[[ Record extracts open ]]
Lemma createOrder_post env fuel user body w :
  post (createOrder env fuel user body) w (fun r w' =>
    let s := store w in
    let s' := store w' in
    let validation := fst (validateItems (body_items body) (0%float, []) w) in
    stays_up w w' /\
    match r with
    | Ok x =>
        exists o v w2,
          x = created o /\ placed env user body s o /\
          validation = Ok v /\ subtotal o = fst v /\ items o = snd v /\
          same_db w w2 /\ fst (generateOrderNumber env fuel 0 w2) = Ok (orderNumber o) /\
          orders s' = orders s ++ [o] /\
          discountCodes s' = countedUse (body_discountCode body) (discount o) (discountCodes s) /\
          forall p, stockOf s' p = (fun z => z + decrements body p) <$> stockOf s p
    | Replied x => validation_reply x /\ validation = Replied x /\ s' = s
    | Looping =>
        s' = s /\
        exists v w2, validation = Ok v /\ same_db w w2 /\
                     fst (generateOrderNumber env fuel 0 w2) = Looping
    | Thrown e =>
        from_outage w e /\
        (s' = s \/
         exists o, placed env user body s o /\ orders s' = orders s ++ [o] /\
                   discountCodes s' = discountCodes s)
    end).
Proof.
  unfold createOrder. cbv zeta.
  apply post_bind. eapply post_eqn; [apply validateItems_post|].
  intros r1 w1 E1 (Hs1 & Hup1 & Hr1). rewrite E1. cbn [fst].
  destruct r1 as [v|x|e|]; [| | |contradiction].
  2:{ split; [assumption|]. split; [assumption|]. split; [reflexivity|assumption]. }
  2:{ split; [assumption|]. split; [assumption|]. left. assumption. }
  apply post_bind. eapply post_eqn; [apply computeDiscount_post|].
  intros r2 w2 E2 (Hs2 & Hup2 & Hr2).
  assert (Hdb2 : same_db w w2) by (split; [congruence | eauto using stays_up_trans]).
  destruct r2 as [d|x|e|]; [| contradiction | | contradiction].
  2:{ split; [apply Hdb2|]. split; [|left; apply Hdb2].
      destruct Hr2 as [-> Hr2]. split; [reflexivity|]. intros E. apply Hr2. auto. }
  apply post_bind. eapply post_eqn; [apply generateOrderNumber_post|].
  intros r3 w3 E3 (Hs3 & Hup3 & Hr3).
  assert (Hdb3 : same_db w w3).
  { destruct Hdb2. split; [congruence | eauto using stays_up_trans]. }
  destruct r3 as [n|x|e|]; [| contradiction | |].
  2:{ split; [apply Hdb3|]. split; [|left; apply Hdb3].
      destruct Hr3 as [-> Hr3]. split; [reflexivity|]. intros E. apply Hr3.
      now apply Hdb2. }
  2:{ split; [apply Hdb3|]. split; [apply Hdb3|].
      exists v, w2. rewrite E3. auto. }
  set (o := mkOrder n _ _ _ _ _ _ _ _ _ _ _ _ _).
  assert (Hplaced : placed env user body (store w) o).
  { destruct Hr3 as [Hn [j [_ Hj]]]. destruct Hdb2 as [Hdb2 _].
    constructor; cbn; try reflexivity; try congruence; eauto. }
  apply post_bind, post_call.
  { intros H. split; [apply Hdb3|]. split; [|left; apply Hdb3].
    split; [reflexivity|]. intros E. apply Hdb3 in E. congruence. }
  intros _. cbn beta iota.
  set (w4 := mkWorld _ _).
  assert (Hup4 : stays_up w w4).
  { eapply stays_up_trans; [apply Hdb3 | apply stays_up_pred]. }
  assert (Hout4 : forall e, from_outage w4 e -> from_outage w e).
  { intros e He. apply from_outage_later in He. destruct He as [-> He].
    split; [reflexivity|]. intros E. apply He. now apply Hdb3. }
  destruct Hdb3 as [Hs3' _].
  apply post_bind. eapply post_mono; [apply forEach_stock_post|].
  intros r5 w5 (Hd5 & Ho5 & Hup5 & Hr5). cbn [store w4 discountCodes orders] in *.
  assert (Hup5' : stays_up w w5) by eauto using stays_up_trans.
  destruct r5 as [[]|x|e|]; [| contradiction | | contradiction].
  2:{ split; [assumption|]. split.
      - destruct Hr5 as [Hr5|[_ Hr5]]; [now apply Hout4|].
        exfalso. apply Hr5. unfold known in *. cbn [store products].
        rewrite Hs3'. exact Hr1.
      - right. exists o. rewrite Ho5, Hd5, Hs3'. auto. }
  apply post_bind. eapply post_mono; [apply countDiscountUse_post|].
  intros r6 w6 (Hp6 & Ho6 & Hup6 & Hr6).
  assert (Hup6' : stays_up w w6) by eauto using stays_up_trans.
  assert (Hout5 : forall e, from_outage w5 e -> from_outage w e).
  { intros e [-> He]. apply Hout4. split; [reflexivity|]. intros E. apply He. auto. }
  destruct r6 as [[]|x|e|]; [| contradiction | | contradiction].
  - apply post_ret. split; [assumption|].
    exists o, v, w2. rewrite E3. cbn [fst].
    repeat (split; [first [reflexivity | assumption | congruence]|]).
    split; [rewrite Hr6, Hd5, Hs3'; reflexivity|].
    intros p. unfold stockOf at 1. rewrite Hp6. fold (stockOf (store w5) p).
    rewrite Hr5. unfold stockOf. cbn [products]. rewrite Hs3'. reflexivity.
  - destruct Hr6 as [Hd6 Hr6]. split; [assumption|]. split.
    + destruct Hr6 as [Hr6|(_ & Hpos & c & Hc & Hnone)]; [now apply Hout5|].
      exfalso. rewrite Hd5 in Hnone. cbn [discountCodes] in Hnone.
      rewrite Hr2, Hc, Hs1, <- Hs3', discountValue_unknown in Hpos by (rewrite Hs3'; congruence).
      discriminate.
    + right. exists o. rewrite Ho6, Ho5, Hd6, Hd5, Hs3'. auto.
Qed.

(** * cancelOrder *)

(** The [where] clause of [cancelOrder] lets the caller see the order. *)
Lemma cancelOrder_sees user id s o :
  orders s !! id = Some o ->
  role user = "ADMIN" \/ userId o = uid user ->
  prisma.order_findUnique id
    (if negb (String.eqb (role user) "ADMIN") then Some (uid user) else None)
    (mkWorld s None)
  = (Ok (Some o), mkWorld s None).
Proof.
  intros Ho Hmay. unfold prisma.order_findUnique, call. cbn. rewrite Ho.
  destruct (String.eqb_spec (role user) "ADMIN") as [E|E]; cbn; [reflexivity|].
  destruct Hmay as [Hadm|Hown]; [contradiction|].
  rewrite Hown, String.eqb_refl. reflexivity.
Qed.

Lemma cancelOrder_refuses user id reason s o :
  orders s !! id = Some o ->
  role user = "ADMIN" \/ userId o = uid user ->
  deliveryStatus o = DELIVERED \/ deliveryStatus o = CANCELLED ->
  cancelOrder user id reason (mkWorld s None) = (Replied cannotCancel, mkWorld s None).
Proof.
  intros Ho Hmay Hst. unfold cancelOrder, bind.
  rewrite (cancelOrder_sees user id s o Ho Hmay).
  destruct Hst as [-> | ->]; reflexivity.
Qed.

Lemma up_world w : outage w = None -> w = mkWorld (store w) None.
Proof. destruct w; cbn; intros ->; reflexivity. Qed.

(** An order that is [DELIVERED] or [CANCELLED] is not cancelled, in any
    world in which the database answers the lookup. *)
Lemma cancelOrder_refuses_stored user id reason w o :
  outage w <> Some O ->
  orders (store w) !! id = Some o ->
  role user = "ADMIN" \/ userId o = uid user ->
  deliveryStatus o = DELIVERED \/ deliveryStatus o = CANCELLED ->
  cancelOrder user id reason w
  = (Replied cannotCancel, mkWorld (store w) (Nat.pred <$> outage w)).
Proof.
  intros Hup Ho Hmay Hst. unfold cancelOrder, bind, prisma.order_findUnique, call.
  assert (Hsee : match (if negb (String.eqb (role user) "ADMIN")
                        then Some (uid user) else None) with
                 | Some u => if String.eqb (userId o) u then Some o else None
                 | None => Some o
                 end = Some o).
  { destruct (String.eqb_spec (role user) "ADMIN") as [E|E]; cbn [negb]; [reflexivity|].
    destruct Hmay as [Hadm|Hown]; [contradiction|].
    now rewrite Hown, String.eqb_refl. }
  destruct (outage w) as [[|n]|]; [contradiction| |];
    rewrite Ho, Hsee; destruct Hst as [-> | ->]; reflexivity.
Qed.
[[ Record extracts closed ]]
Problem:
Taking the line with "[E|E]; cbn; [reflexivity|]." as the first and the line with "cancelOrder user id reason w" as the last, retype that stretch of the data above exactly, with no other lines.

Response to this exercise:
  destruct (String.eqb_spec (role user) "ADMIN") as [E|E]; cbn; [reflexivity|].
  destruct Hmay as [Hadm|Hown]; [contradiction|].
  rewrite Hown, String.eqb_refl. reflexivity.
Qed.

Lemma cancelOrder_refuses user id reason s o :
  orders s !! id = Some o ->
  role user = "ADMIN" \/ userId o = uid user ->
  deliveryStatus o = DELIVERED \/ deliveryStatus o = CANCELLED ->
  cancelOrder user id reason (mkWorld s None) = (Replied cannotCancel, mkWorld s None).
Proof.
  intros Ho Hmay Hst. unfold cancelOrder, bind.
  rewrite (cancelOrder_sees user id s o Ho Hmay).
  destruct Hst as [-> | ->]; reflexivity.
Qed.

Lemma up_world w : outage w = None -> w = mkWorld (store w) None.
Proof. destruct w; cbn; intros ->; reflexivity. Qed.

(** An order that is [DELIVERED] or [CANCELLED] is not cancelled, in any
    world in which the database answers the lookup. *)
Lemma cancelOrder_refuses_stored user id reason w o :
  outage w <> Some O ->
  orders (store w) !! id = Some o ->
  role user = "ADMIN" \/ userId o = uid user ->
  deliveryStatus o = DELIVERED \/ deliveryStatus o = CANCELLED ->
  cancelOrder user id reason w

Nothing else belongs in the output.